## Task statement
The answer must be every line of the records below that contains the word "ring".

## Given data
______________________________
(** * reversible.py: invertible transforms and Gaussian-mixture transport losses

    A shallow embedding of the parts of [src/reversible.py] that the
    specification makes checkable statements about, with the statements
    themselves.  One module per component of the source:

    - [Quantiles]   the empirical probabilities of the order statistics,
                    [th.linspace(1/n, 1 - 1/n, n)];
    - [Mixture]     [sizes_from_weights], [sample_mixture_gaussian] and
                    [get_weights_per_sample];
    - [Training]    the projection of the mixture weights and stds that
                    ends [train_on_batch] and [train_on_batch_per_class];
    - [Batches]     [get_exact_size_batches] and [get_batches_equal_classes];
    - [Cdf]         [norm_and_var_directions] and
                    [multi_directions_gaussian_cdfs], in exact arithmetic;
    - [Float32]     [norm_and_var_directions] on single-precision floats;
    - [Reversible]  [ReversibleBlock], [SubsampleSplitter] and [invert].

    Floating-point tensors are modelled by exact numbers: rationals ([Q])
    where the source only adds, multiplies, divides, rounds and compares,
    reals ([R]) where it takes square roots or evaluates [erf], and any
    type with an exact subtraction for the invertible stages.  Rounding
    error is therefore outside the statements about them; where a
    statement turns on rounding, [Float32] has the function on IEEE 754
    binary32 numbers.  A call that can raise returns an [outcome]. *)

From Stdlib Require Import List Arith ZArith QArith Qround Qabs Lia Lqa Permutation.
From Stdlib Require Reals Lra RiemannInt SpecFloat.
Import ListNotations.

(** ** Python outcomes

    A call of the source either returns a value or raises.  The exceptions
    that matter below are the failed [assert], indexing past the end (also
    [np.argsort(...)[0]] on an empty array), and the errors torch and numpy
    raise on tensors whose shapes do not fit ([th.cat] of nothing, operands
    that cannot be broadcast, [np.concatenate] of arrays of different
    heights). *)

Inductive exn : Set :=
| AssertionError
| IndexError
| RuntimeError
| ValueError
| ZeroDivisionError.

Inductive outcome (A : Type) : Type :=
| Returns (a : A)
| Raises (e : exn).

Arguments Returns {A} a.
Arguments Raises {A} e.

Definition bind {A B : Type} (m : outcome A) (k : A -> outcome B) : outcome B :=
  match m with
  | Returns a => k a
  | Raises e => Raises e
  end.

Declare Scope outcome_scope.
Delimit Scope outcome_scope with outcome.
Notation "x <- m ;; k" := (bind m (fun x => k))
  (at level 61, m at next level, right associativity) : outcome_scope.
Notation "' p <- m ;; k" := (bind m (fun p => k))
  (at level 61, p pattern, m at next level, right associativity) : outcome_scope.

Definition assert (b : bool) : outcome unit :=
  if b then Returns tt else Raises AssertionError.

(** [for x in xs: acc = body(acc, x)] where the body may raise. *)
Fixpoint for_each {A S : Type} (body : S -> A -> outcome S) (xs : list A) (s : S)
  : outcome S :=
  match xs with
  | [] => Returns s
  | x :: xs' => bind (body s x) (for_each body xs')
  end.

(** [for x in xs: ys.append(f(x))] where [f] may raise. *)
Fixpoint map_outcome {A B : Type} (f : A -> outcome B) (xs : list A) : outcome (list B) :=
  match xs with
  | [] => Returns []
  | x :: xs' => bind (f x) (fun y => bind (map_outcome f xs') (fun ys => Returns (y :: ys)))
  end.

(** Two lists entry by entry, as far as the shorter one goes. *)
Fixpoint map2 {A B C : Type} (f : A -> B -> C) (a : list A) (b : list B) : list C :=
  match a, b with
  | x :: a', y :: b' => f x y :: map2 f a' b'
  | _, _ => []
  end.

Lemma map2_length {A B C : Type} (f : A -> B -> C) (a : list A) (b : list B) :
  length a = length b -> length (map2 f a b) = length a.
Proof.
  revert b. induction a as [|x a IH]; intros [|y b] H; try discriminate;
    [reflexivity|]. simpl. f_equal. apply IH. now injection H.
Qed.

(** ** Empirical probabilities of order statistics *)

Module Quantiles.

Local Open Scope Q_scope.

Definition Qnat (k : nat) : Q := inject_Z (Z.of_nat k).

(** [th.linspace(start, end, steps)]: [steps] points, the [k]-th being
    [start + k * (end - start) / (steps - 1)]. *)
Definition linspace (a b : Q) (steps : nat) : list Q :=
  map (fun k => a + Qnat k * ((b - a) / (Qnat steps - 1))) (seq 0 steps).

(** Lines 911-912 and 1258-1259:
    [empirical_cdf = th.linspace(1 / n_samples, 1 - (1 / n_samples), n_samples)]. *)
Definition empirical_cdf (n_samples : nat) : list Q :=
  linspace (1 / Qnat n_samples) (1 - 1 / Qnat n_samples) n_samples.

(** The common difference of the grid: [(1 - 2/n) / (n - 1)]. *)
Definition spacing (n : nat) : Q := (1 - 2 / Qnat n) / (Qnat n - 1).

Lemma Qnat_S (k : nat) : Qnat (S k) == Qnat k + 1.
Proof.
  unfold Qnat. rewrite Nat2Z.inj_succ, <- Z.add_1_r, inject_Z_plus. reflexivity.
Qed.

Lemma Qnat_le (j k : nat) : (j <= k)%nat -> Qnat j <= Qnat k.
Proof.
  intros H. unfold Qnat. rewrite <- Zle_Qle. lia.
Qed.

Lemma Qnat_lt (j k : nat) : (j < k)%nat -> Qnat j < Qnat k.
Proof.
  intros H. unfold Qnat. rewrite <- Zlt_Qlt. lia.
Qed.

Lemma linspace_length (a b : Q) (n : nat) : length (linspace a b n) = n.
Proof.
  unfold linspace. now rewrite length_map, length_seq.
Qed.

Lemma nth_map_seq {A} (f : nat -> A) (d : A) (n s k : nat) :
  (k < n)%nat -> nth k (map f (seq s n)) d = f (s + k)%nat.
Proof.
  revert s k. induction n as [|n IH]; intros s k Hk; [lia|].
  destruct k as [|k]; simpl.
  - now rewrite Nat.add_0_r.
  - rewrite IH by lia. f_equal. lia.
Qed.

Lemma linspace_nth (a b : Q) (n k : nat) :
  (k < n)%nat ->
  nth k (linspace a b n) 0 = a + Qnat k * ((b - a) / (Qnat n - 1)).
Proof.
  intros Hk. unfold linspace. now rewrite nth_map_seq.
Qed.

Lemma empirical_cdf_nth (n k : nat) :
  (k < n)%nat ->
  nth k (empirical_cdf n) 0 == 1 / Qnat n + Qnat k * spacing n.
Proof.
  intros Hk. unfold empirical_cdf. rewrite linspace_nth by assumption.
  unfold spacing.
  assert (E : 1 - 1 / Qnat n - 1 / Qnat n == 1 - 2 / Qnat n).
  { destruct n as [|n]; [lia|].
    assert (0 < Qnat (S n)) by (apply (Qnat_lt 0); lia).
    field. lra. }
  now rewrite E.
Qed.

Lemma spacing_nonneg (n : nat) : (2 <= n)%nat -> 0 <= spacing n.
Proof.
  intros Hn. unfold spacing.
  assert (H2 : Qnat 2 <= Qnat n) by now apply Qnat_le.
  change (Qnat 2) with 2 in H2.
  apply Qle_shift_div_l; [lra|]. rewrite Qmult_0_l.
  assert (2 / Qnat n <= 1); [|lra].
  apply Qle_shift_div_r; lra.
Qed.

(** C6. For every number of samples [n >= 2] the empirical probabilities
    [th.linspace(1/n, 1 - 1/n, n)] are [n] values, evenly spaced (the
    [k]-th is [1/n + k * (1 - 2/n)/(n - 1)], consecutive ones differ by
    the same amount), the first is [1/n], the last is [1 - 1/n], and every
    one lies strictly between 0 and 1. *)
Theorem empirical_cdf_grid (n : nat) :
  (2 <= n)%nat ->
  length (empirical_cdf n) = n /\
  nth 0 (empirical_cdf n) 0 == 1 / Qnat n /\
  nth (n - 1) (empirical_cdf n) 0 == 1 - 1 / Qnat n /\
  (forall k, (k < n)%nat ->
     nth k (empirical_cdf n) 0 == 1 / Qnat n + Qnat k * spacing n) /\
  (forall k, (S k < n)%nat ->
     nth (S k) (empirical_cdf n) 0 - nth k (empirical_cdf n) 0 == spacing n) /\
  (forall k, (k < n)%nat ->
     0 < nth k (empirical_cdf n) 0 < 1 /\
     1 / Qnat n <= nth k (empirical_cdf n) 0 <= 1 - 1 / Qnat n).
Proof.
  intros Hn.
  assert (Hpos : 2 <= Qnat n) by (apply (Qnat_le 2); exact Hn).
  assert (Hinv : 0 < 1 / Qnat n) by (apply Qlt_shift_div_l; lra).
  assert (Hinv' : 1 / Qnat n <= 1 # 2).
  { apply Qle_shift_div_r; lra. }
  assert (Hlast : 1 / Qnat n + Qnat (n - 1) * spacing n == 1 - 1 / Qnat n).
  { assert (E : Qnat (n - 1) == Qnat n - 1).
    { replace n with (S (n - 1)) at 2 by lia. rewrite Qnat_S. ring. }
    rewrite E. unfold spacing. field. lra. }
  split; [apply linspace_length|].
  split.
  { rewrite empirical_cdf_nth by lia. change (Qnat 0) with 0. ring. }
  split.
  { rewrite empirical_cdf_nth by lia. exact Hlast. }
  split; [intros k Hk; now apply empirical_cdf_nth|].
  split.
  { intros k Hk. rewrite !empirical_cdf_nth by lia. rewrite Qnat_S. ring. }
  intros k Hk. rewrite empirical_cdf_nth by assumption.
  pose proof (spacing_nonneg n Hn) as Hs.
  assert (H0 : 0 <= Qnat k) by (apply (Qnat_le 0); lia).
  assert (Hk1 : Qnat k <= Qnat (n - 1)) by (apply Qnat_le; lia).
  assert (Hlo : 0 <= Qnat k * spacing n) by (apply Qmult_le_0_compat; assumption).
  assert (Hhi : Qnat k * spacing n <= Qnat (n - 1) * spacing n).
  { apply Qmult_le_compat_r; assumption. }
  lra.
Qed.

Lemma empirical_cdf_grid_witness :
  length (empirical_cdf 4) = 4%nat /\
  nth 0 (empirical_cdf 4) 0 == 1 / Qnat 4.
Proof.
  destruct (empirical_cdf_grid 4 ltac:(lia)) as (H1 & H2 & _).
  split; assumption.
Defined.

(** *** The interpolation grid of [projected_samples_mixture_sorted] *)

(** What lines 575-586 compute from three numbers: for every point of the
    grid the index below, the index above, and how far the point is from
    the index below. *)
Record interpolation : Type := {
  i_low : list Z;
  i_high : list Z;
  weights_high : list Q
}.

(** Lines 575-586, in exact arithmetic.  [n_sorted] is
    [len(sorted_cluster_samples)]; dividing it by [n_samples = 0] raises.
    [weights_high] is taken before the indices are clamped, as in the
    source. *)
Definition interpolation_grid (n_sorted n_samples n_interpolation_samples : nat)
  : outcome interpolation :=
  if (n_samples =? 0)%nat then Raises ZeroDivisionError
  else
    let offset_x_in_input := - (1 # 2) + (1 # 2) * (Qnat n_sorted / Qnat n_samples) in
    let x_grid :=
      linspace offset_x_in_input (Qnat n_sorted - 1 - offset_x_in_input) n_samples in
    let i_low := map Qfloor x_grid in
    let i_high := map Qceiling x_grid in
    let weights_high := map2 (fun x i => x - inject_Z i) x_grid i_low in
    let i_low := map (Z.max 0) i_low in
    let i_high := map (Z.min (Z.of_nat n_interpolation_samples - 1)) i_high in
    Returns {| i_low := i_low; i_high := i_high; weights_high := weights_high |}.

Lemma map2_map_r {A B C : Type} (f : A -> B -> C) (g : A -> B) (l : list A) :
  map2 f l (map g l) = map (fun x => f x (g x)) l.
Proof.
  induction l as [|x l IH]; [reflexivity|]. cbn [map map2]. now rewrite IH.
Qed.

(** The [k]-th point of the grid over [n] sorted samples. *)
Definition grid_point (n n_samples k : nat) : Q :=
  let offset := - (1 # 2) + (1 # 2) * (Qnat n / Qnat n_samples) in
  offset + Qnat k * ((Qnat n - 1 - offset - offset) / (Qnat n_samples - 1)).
______________________________
## Output
    { replace n with (S (n - 1)) at 2 by lia. rewrite Qnat_S. ring. }
  { rewrite empirical_cdf_nth by lia. change (Qnat 0) with 0. ring. }
  { intros k Hk. rewrite !empirical_cdf_nth by lia. rewrite Qnat_S. ring. }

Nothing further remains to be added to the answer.